進路指導の歩みでは、平成22年度入試で東大・東北大の合格者数(過卒生を含む)が本校の最多記録を更新(平成25年4月現在)、翌年の国公立大学医学科の現役合格者数は、全国公立高校でもトップクラスを誇る。「眠れる獅子」が目覚め、全国にその名をとどろかせることとなった。

 「学力の充実」とともに、「心身の錬磨」が本校の教育活動における不動の礎である。部活動や生徒会活動、学校行事を通して培う不屈の精神力と強靭な体力こそが、秋高を新たな歴史と伝統へと突き動かしていく原動力となり得る。

 運動部の記録では、前回の創立130周年にあたる平成15年には、硬式野球部が通算19度目となる夏の甲子園大会出場の悲願達成を、ラグビー部も見事6度目の花園大会出場を決めた。山岳部はインターハイで男子縦走準優勝の快挙を成し遂げた。それ以降も卓球部、テニス部、ボート部、柔道部、剣道部、弓道部、陸上競技部、バドミントン部、水泳部等で全県総体優勝ならびにインターハイ出場や全国大会出場を果たしている。このうち平成19年の「秋田わか杉国体」では本校の選手がゴルフや馬術、フェンシング等を含む8競技に13名が出場し、天皇杯・皇后杯獲得に貢献した。また、平成23年の「北東北インターハイ」では選手はもちろん多数の生徒が大会ボランティア補助員として大会成功の一翼を担った。

 文化部もまた、日ごろの演奏活動や創作活動が活発に行われ、各種コンクールやコンテストに積極的に参加するとともに、その成果を秋高祭などで広く県内外に発表している。文化部の記録をみると、全国高校総合文化祭への参加により、文芸部、美術部、写真部、囲碁部、将棋部、放送委員会、新聞委員会等においてその活躍ぶりが認められる。さらに、将棋部の全県将棋大会団体優勝10連覇の偉業達成(平成25年)、文芸部の短歌甲子園(全国高校生短歌大会)団体準優勝や個人の部最優秀賞の受賞(平成20・22年)は特筆すべきこととして挙げられよう。

 また、「着装の自由化」に象徴される「自由」や「自主自律」の精神や校風は、本校のアイデンティティーの基軸として脈々と継承されている。この変わらぬ秋高魂が存分に発揮されるのが生徒会活動・学校行事である。三大行事(運動会・秋高祭・学級対抗)は教職員との連携を図りながら、すべて生徒の手による自主的な企画・運営によって実施されている。本校の「自由」と「自主自律」の精神は、その理念を歴史的事実の遺産として慈雨のごとく一方的に享受すべきものではない。ただいたずらにその恩恵に盲従するのみであれば、いかなる崇高な理念や伝統も因襲に堕するであろう。したがって、「自由とはなにか」「自由はどうあるべきなのか」を自らに問い続けていくことによってのみ、「自由」に息吹が吹き込まれ、秋高の魂として「いま」に鼓動を響かせ得るものではないか。

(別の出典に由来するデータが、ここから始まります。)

(* ===== verification/Secure.v ===== *)
(** * Security of the whole system

    The theorems about every state that the system reaches from the boot
    sequence: the kernel never panics, user mappings stay apart from the kernel,
    from firmware, devices and other objects, tasks are confined to their
    writable pages, only filtered bytes reach the console, and each system call
    does exactly what its capability arguments allow. *)

From S2P Require Import Prelude Abi Cap Task Sched Ipc Radix Paging User Build Kernel System Fdt Spawn Boot.

Section theory.
Context `{Platform, PoolVa, !PoolVaOk}.

(** ** Reachable states *)

Lemma boot_laid_out info image rt root_tcb p0 w0 k0 k :
  boot_pre info image rt root_tcb p0 -> ram_addressable info -> boot info image rt root_tcb p0 w0 = Ok k0 -> reachable k0 k ->
  exists win b, laid_out info image root_tcb win b /\ kinv b k.
Proof.
  intros Hpre H48 E Hr. pose proof (boot_addressable info image rt root_tcb p0 w0 Hpre H48) as Hb. rewrite E in Hb. destruct Hb as [Hb _].
  destruct Hb as (win & b & Hl & Hk & _). exists win, b. split; [done|].
  eapply reachable_ok; [by apply Hl|done|done].
Qed.

(** Addresses that no user mapping may reach: the kernel image, the device tree,
    firmware reservations and device registers. *)
Definition protected (info : BootInfo) (image : Range) (p : Z) : Prop :=
  start image <= p < end_ image \/ dtb_start info <= p < dtb_end info \/
  Exists (fun m => m_base m <= p < m_base m + m_size m) (reserved info) \/
  Exists (fun dev => start dev <= p < end_ dev) device_windows.

Lemma off_device devs ms m p :
  off_devices devs ms -> m ∈ ms -> m_base m <= p < m_base m + m_size m ->
  ~ Exists (fun dev => start dev <= p < end_ dev) devs.
Proof.
  intros Hd Hin Hp (dev & Hdev & Hr)%list.Exists_exists.
  assert (Hf : start dev < end_ dev -> Forall (fun m => end_ dev <= m_base m \/ m_base m + m_size m <= start dev) ms)
    by exact (proj1 (list.Forall_forall _ _) Hd dev Hdev).
  assert (Hm : end_ dev <= m_base m \/ m_base m + m_size m <= start dev).
  { apply (proj1 (list.Forall_forall _ _) (Hf ltac:(lia)) m Hin). }
  lia.
Qed.

(** Memory given out to user space is not protected. *)
Lemma allowed_unprotected info image root_tcb win b p :
  laid_out info image root_tcb win b -> b_allowed b p -> ~ protected info image p.
Proof.
  intros Hl Ha. apply (lo_allowed _ _ _ _ _ Hl) in Ha as [Hm Hn]. rewrite boot_rsv_spec in Hn.
  unfold memory_at in Hm. apply list.Exists_exists in Hm as (pr & Hin & Hr).
  apply list_elem_of_fmap in Hin as (m & -> & Hin). unfold in_region in Hr. simpl in Hr.
  pose proof (off_device _ _ m p (lo_devices _ _ _ _ _ Hl) Hin Hr). unfold protected. tauto.
Qed.

(** The boot window is not protected. *)
Lemma window_unprotected info image root_tcb win b p :
  laid_out info image root_tcb win b -> start win <= p < end_ win -> ~ protected info image p.
Proof.
  intros Hl Hp. destruct (lo_window _ _ _ _ _ Hl) as [Hlo _ _ Hm Hc].
  apply list.Exists_exists in Hm as (m & Hin & Hm). apply list.Forall_cons in Hc as [Hd Hc].
  pose proof (off_device _ _ m p (lo_devices _ _ _ _ _ Hl) Hin ltac:(lia)) as Hdev.
  intros [Hi|[Hi|[(r & Hr & Hi)%list.Exists_exists|Hi]]]; [lia| | |done].
  - unfold clear_of in Hd. simpl in Hd. lia.
  - assert (Hcl : clear_of (start win) (end_ win) r) by exact (proj1 (list.Forall_forall _ _) Hc r Hr).
    unfold clear_of in Hcl. lia.
Qed.

Lemma leaf_frame b cn d : board_ok b -> caps_inv GRANULE (b_allowed b) cn -> leaf_ok b cn d ->
  frame_ok (Z.land d ADDR_MASK).
Proof.
  intros Hb Hc [_ [Hf|[Hf _]]]; [by apply (bo_frame b Hb)|]. eapply object_frame; eauto.
Qed.

(** A user mapping is apart from every capability's memory but that of a mapped
    frame. *)
Lemma leaf_cap_apart b cn d cp lo hi p :
  board_ok b -> caps_inv GRANULE (b_allowed b) cn -> leaf_ok b cn d ->
  cp ∈ filled cn -> extent GRANULE cp = Some (lo, hi) -> (forall f, cp <> Cap.Frame f true) ->
  Z.land d ADDR_MASK <= p < Z.land d ADDR_MASK + GRANULE -> ~ lo <= p < hi.
Proof.
  intros Hb Hc [_ Hl] [i Hi]%list_elem_of_lookup He Hne Hp Hr.
  assert (Ha : b_allowed b p) by (by eapply (ci_allowed _ _ _ Hc)).
  destruct Hl as [Hf|[[j Hj]%list_elem_of_lookup _]].
  - by apply (bo_frame b Hb) in Hf as (_ & _ & Hn); apply Hn in Ha.
  - assert (Hij : i <> j) by (intros ->; rewrite Hi in Hj; simplify_eq; by eapply Hne).
    pose proof (ci_disjoint _ _ _ Hc i j _ _ Hij Hi Hj) as Hd. unfold disjoint_caps in Hd. rewrite He in Hd.
    simpl in Hd. lia.
Qed.

Lemma leaf_unprotected info image root_tcb win b cn d p :
  laid_out info image root_tcb win b -> caps_inv GRANULE (b_allowed b) cn -> leaf_ok b cn d ->
  Z.land d ADDR_MASK <= p < Z.land d ADDR_MASK + GRANULE -> ~ protected info image p.
Proof.
  intros Hl Hc [_ Hd] Hp. destruct Hd as [Hf|[Hf _]].
  - eapply window_unprotected; [done|]. pose proof (lo_frames _ _ _ _ _ Hl _ (or_intror Hf)). lia.
  - eapply allowed_unprotected; [done|].
    by apply (object_bounds b cn _ _ (lo_board _ _ _ _ _ Hl) Hc Hf eq_refl).
Qed.

(** The table that a walk arrives at is one of the tables in use. *)
Lemma walk_dom b cn w dom tag r n va t :
  spaces_inv b cn w dom tag -> Cap.AddrSpace r ∈ filled cn -> (n <= 3)%nat ->
  walk user_child (umem w) r (ixs n 0 va) = Some t -> dom t.
Proof.
  intros Hsp Hr Hn Hw. destruct (si_roots _ _ _ _ _ Hsp r Hr) as [Hd Htg].
  destruct (si_space _ _ _ _ _ Hsp) as [Htr _].
  assert (Hlen : forall m l, length (ixs m l va) = m) by (intros m; induction m; intros; simpl; auto).
  eapply (walk_tag user_child 3 dom tag _ r) in Hw; [by destruct Hw|exact Htr|done|]. rewrite Htg. simpl. by rewrite Hlen.
Qed.

(** ** Theorems about the system *)

(** C1: the kernel never panics.  On a board whose declared RAM is all in the
    48-bit range, whatever the tasks do from boot on, every synchronous exception
    and every timer tick is handled: control returns to a task in a reachable
    state, or the kernel parks, and then no task could run.  (Any other exception,
    an unexpected interrupt or an SError, is a hardware event that stops the
    machine with a report.) *)
Theorem system_never_panics info image rt root_tcb p0 w0 k0 k k1 ev :
  boot_pre info image rt root_tcb p0 -> ram_addressable info -> boot info image rt root_tcb p0 w0 = Ok k0 ->
  reachable k0 k -> user_run k k1 -> trap_ok ev k1 ->
  exists r k', handle ev k1 = (r, k') /\
    match r with Ok _ => reachable k0 k' | Err Parked => nobody_runs k' | _ => False end.
Proof.
  intros Hpre H48 E Hr Hu Ht. destruct (boot_laid_out _ _ _ _ _ _ _ _ Hpre H48 E Hr) as (win & b & Hl & Hk).
  pose proof (lo_board _ _ _ _ _ Hl) as Hb. pose proof (user_run_ok b k k1 Hb Hk Hu) as Hk1.
  destruct (handle_ok b k1 ev Hb Hk1 Ht) as (r & k' & Eh & Hr'). exists r, k'. split; [done|].
  destruct r as [[]|[]| |]; try done. eapply reach_step; [done|]. by eapply step_trap.
Qed.

(** C2: memory isolation.  In every reachable state (of a board whose declared RAM
    is in the 48-bit range), whatever a user mapping
    names is never writable and executable at EL0 and never executable at EL1;
    it reaches no protected address (kernel image, device tree, firmware
    reservations, device registers), no object of a capability except mapped
    frames (no TCB, endpoint, page table, unmapped frame or free untyped
    memory), and no page table of any address space. *)
Theorem memory_isolation info image rt root_tcb p0 w0 k0 k r va d :
  boot_pre info image rt root_tcb p0 -> ram_addressable info -> boot info image rt root_tcb p0 w0 = Ok k0 -> reachable k0 k ->
  Cap.AddrSpace r ∈ filled (k_cnode k) -> utranslate (k_words k) r va = Some d ->
  user_safe d /\
  forall p, Z.land d ADDR_MASK <= p < Z.land d ADDR_MASK + GRANULE ->
    ~ protected info image p /\
    (forall cp lo hi, cp ∈ filled (k_cnode k) -> extent GRANULE cp = Some (lo, hi) ->
       (forall f, cp <> Cap.Frame f true) -> ~ lo <= p < hi) /\
    (forall r' n va' t, Cap.AddrSpace r' ∈ filled (k_cnode k) -> (n <= 3)%nat ->
       walk user_child (umem (k_words k)) r' (ixs n 0 va') = Some t -> ~ t <= p < t + GRANULE).
Proof.
  intros Hpre H48 E Hr Hin Hd. destruct (boot_laid_out _ _ _ _ _ _ _ _ Hpre H48 E Hr) as (win & b & Hl & Hk).
  pose proof (lo_board _ _ _ _ _ Hl) as Hb. destruct Hk as (Hc & _ & _ & dom & tag & Hsp).
  pose proof (si_leaf _ _ _ _ _ Hsp r va d Hin Hd) as Hleaf. split; [apply Hleaf|].
  intros p Hp. split_and!.
  - by eapply leaf_unprotected.
  - intros cp lo hi Hcp He Hne. by eapply leaf_cap_apart.
  - intros r' n va' t Hr' Hn Hw. pose proof (walk_dom _ _ _ _ _ _ _ _ _ Hsp Hr' Hn Hw) as Hdom.
    pose proof (leaf_table_apart b _ _ dom tag d t Hb Hc Hsp Hleaf Hdom). lia.
Qed.

(** C9: a task is confined.  Whatever the running task executes in user mode, no
    translation of any address space changes, and no word changes in protected
    memory or in the memory of a TCB, an endpoint, a page table, an unmapped
    frame or a free untyped; nor do the capabilities, the kernel's address
    space, or any other task's saved state. *)
Theorem task_confined info image rt root_tcb p0 w0 k0 k k1 :
  boot_pre info image rt root_tcb p0 -> ram_addressable info -> boot info image rt root_tcb p0 w0 = Ok k0 ->
  reachable k0 k -> user_run k k1 ->
  (forall r va, Cap.AddrSpace r ∈ filled (k_cnode k) -> utranslate (k_words k1) r va = utranslate (k_words k) r va) /\
  (forall p, protected info image p \/
     (exists cp lo hi, cp ∈ filled (k_cnode k) /\ extent GRANULE cp = Some (lo, hi) /\
        (forall f, cp <> Cap.Frame f true) /\ lo <= p < hi) -> k_words k1 !! p = k_words k !! p) /\
  k_cnode k1 = k_cnode k /\ k_pool k1 = k_pool k /\
  forall p, p <> current (sched (k_tasks k)) -> tcb (k_tasks k1) p = tcb (k_tasks k) p.
Proof.
  intros Hpre H48 E Hr Hu. destruct (boot_laid_out _ _ _ _ _ _ _ _ Hpre H48 E Hr) as (win & b & Hl & Hk).
  pose proof (lo_board _ _ _ _ _ Hl) as Hb. pose proof (running_root b k Hk) as Hroot.
  pose proof Hk as (Hc & (a & Ht) & _ & dom & tag & Hsp).
  destruct Hu as (cx & w' & Hcx & Hst & ->).
  assert (Hleaf : forall va d, utranslate (k_words k) (ttbr0 (k_tasks k)) va = Some d -> leaf_ok b (k_cnode k) d)
    by (intros; by eapply (si_leaf _ _ _ _ _ Hsp)).
  split_and!; [| |done|done|].
  - intros r va Hin. by apply (user_store_translate b).
  - intros p Hp. simpl. destruct (decide (w' !! p = k_words k !! p)) as [|Hne]; [done|].
    destruct (Hst p Hne) as (va' & d & Hv & _ & Hpd). apply Hleaf in Hv.
    destruct Hp as [Hp|(cp & lo & hi & Hcp & He & Hnf & Hlh)].
    + by destruct (leaf_unprotected _ _ _ _ _ _ _ _ Hl Hc Hv Hpd).
    + by destruct (leaf_cap_apart _ _ _ _ _ _ _ Hb Hc Hv Hcp He Hnf Hpd).
  - intros p Hp. simpl. rewrite (rep_context _ _ (ti_rep _ _ _ _ Ht)), <- (rep_cur _ _ (ti_rep _ _ _ _ Ht)).
    unfold set_ctx. rewrite tcb_upd. by rewrite decide_False.
Qed.
(** C18: returning to user mode is safe.  In every reachable state exactly one
    task is running, the exception return uses its saved registers and its
    address space, which a capability names, and no saved register set can
    return to the kernel's exception level. *)
Theorem user_mode_return info image rt root_tcb p0 w0 k0 k :
  boot_pre info image rt root_tcb p0 -> ram_addressable info -> boot info image rt root_tcb p0 w0 = Ok k0 -> reachable k0 k ->
  let st := k_tasks k in let c := current (sched st) in
  (forall p, state (tcb st p) = Running <-> p = c) /\
  current_context st = c /\ ttbr0 st = ttbr0_pa (tcb st c) /\
  Cap.AddrSpace (ttbr0 st) ∈ filled (k_cnode k) /\
  forall p, Z.land (spsr (ctx (tcb st p))) 0x1F = 0.
Proof.
  intros Hpre H48 E Hr st c. destruct (boot_laid_out _ _ _ _ _ _ _ _ Hpre H48 E Hr) as (win & b & Hl & Hk).
  pose proof (running_root b k Hk) as Hroot. destruct Hk as (_ & (a & [Hrep (Ha & _ & Hm) Hctx _]) & _).
  subst st c. rewrite (rep_cur _ _ Hrep). split_and!; [| | |done|].
  - intros p. rewrite (rep_state _ _ Hrep), (ac_running _ _ _ _ Ha). split; [by intros [= ->]|by intros ->].
  - apply Hrep.
  - by rewrite (rep_mmu _ _ Hrep), (rep_root _ _ Hrep).
  - intros p. rewrite (rep_ctx _ _ Hrep). apply Hctx.
Qed.

(** A task that stores nothing and changes no register. *)
Definition idle (k : kstate) : kstate :=
  let c := current_context (k_tasks k) in
  set_words (k_words k) (set_tasks (set_ctx c (fun _ => ctx (tcb (k_tasks k) c)) (k_tasks k)) k).

Lemma idle_run b k : kinv b k -> user_run k (idle k).
Proof.
  intros (_ & (a & Ha) & _). eexists _, (k_words k). split_and!; [|by intros j []|done].
  rewrite (rep_ctx _ _ (ti_rep _ _ _ _ Ha)). apply (ti_ctxs _ _ _ _ Ha).
Qed.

 さて、創立140周年にあたり、秋高のこれからはどうあるべきなのか。現在学校では、あらゆる教育活動をキャリア教育の推進の視点に立って見直しや再構築を図り、新たな歴史と伝統の継承発展に努めている。人生の展望に立って、人間としての在り方、社会人としての生き方を自ら主体的に選択、決定できる人間形成を目指す教育活動の推進は、まさに本校の教育目標「品性の陶冶」を具現化することに他ならない。「品性の陶冶」とは、思いやりの心を深め、知性と感性を磨き、人間を鍛えることであり、「学力の充実」(勉学)も「心身の錬磨」(部活動や生徒会活動)も、この「品性の陶冶」に帰結する。これからの時代や社会において人間性豊かでスケールの大きい人間、世のため人のために尽力できる人間を目指すことである。つまり、本校の校歌が示す普遍の真理二つ―「わが生わが世の天職いかに」「おのれを修めて世のためつくす」と歌い継がれてきた秋高精神をもう一度見つめ直し、継承していくことが必要であろう。

 近年の「格差社会」は、経済や雇用の領域のみならず若者から希望や意欲までもそぎ落とす。社会が教育を規定するが、社会の在り方を変革していくのも教育の力である。本校がキャリア教育的視点を光源とし、今後の将来像を未来のスクリーンに映し出すとき、そこにあるのは光る希望のまなざしを持ち、自ら主体的に人生の困難や社会の閉塞感を打破し、未来の地平をたくましく切り拓いていける秋高生の姿であるに違いない。